→ **WHAT IS REQUIRED**: Wherever the word "assert" occurs in the listing, copy the whole line.

→ **RECORDS SUPPLIED**:
▽

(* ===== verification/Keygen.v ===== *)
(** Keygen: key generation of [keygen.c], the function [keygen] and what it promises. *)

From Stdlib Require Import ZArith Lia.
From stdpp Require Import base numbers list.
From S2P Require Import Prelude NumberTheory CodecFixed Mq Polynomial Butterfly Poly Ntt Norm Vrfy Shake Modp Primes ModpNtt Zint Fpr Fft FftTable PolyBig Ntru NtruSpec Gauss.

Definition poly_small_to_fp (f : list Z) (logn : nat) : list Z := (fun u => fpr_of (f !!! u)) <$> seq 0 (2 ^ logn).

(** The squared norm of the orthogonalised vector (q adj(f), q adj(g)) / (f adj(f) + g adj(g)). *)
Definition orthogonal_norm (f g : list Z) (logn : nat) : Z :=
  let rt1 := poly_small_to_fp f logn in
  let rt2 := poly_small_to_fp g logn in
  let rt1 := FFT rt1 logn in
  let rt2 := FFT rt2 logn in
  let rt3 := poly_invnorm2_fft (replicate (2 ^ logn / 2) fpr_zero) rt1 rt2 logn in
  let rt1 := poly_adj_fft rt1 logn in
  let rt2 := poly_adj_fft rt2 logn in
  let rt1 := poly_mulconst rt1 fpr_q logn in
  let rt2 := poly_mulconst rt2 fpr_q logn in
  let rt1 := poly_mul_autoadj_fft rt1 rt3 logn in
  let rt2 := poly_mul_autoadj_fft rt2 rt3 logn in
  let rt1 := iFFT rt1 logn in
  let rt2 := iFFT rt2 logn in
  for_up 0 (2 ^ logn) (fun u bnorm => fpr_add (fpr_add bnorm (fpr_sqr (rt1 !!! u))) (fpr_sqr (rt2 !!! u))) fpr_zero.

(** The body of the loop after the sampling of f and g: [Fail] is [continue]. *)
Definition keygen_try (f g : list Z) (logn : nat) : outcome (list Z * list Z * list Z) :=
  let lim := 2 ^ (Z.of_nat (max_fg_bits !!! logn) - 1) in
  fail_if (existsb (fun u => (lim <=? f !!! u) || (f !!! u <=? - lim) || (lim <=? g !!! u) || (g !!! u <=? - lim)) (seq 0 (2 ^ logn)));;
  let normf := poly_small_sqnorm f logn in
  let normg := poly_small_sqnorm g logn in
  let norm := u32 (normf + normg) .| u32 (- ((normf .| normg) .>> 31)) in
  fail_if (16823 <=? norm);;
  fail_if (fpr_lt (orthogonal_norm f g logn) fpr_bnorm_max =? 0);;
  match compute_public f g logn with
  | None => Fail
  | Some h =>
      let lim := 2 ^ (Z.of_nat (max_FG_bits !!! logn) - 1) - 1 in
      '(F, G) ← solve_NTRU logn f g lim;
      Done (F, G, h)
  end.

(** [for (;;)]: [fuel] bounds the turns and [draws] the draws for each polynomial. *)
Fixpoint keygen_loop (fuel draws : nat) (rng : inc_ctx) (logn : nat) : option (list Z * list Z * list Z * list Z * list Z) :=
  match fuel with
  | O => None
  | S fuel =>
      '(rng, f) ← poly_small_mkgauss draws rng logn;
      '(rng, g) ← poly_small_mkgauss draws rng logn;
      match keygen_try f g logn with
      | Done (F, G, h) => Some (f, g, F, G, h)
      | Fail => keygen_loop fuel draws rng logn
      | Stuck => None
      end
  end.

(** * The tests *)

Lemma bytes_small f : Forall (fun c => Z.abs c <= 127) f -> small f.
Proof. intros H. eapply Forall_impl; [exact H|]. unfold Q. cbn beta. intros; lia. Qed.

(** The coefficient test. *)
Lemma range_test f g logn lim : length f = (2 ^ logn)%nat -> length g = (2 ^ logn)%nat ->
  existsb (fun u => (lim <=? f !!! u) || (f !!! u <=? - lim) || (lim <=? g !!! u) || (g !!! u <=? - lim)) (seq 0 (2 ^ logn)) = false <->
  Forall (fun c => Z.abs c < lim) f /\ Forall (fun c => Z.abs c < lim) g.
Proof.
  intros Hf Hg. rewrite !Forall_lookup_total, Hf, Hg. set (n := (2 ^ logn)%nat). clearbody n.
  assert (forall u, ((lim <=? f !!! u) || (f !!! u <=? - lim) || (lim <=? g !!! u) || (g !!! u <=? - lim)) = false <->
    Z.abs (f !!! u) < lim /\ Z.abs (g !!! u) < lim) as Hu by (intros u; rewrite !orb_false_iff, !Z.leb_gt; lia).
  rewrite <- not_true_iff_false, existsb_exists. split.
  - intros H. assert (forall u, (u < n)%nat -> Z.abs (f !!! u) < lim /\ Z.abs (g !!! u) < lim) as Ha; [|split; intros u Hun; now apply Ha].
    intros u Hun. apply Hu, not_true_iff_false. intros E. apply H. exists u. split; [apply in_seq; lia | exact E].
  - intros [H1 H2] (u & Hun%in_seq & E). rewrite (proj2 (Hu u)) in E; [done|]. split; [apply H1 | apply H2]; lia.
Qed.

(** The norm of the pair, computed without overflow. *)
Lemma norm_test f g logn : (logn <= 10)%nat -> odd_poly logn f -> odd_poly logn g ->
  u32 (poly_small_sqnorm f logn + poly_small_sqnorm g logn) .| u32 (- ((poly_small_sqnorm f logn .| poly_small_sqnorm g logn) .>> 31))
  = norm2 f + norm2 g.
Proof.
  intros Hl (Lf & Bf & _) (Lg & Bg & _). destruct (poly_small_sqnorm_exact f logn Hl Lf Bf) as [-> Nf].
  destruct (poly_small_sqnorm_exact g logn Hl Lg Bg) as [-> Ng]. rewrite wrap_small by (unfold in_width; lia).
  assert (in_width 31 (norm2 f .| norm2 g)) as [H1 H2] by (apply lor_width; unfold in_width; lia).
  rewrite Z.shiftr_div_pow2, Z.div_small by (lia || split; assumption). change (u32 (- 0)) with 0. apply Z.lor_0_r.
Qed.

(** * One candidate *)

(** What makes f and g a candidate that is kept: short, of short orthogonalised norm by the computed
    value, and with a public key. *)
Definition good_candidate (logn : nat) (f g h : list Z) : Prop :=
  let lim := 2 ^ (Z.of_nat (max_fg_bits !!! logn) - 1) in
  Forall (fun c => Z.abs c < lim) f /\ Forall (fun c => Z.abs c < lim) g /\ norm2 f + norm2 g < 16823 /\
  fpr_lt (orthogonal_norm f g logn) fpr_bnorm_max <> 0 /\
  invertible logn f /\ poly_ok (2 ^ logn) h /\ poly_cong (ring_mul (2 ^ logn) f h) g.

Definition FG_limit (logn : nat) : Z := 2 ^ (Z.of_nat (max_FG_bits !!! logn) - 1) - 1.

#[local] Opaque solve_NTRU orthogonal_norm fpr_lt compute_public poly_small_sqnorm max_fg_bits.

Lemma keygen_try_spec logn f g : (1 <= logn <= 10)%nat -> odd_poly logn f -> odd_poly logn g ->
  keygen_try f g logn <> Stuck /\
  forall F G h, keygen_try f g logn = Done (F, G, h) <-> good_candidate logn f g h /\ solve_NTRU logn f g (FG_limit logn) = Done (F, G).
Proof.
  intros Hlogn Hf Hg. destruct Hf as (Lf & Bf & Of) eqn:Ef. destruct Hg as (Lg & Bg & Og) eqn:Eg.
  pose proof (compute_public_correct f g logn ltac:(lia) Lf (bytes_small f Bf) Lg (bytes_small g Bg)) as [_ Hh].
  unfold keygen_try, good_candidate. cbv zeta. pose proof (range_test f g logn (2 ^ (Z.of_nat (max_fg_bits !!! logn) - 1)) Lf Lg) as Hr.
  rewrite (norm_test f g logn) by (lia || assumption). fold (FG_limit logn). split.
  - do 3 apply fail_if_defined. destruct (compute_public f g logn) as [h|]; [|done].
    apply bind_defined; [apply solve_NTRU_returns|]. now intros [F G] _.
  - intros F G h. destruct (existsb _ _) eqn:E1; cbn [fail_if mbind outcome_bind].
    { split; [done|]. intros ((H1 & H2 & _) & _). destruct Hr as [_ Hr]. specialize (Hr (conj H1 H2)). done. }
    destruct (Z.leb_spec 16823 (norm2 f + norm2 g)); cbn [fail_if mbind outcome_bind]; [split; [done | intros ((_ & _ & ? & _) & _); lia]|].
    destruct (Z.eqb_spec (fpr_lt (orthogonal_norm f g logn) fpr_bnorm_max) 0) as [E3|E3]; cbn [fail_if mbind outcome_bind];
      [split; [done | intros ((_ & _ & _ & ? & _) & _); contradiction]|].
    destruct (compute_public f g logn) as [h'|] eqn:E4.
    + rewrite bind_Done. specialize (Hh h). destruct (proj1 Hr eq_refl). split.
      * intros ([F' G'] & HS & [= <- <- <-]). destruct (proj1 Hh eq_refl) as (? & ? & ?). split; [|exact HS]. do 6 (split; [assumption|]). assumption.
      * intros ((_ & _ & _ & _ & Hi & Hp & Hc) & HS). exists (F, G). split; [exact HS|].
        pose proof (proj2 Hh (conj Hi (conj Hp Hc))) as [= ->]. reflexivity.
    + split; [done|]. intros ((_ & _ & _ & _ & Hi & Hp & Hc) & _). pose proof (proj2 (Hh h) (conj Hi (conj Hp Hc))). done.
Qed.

△

→ **EXERCISE RESULT**:
  assert (forall u, ((lim <=? f !!! u) || (f !!! u <=? - lim) || (lim <=? g !!! u) || (g !!! u <=? - lim)) = false <->
  - intros H. assert (forall u, (u < n)%nat -> Z.abs (f !!! u) < lim /\ Z.abs (g !!! u) < lim) as Ha; [|split; intros u Hun; now apply Ha].
  assert (in_width 31 (norm2 f .| norm2 g)) as [H1 H2] by (apply lor_width; unfold in_width; lia).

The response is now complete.